Recorded information Start Marker

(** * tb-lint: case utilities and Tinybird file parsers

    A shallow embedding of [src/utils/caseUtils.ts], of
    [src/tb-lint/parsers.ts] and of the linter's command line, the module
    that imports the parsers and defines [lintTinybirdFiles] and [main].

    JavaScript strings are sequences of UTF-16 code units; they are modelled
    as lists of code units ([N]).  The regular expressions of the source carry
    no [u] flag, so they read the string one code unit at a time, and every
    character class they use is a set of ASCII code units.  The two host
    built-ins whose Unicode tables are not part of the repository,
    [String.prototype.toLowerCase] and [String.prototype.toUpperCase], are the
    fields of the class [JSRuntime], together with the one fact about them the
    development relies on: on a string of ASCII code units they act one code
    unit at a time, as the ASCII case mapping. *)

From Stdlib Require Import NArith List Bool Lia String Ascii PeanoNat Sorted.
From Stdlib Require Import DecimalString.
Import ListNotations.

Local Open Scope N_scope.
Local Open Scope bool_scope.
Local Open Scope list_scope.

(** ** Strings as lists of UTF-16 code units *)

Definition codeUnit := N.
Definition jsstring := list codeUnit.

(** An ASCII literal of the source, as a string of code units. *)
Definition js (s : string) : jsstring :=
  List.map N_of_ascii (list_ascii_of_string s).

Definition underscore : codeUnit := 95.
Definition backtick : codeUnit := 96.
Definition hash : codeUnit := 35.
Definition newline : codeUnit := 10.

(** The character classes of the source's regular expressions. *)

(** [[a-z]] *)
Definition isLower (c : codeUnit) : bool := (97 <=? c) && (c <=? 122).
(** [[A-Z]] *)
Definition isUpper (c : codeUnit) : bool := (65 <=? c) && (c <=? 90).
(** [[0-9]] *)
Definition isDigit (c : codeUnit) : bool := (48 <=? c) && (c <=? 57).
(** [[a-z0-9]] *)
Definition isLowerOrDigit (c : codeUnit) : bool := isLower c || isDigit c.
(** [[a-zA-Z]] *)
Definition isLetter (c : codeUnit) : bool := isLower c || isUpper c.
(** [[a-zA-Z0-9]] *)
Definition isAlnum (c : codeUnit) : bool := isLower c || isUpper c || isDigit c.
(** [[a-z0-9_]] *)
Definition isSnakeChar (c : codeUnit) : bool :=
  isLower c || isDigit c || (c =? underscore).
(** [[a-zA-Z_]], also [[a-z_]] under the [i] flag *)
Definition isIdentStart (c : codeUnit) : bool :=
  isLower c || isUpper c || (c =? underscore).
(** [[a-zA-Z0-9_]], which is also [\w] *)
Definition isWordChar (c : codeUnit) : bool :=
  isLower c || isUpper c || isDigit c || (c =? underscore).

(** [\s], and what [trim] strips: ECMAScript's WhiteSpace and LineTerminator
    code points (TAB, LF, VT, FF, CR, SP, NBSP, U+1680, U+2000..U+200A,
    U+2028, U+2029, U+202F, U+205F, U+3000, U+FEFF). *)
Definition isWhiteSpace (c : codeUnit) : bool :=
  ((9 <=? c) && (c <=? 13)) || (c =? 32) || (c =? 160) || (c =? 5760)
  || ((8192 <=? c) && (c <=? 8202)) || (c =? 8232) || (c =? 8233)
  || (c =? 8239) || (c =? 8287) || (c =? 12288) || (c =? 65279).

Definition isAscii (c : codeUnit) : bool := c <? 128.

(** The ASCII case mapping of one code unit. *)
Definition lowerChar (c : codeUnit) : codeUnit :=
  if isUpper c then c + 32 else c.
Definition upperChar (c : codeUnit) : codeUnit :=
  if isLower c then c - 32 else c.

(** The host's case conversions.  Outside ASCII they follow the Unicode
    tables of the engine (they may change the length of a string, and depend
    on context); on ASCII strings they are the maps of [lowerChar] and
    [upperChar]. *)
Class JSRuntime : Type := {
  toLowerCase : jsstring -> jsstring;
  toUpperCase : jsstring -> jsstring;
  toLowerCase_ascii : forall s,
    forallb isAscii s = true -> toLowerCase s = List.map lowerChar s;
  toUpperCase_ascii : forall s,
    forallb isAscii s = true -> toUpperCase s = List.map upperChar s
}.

Recorded information End Marker

## Work order
Provide the number of lines in these entries that hold the word "regular", without any accompanying text.

## Response area
2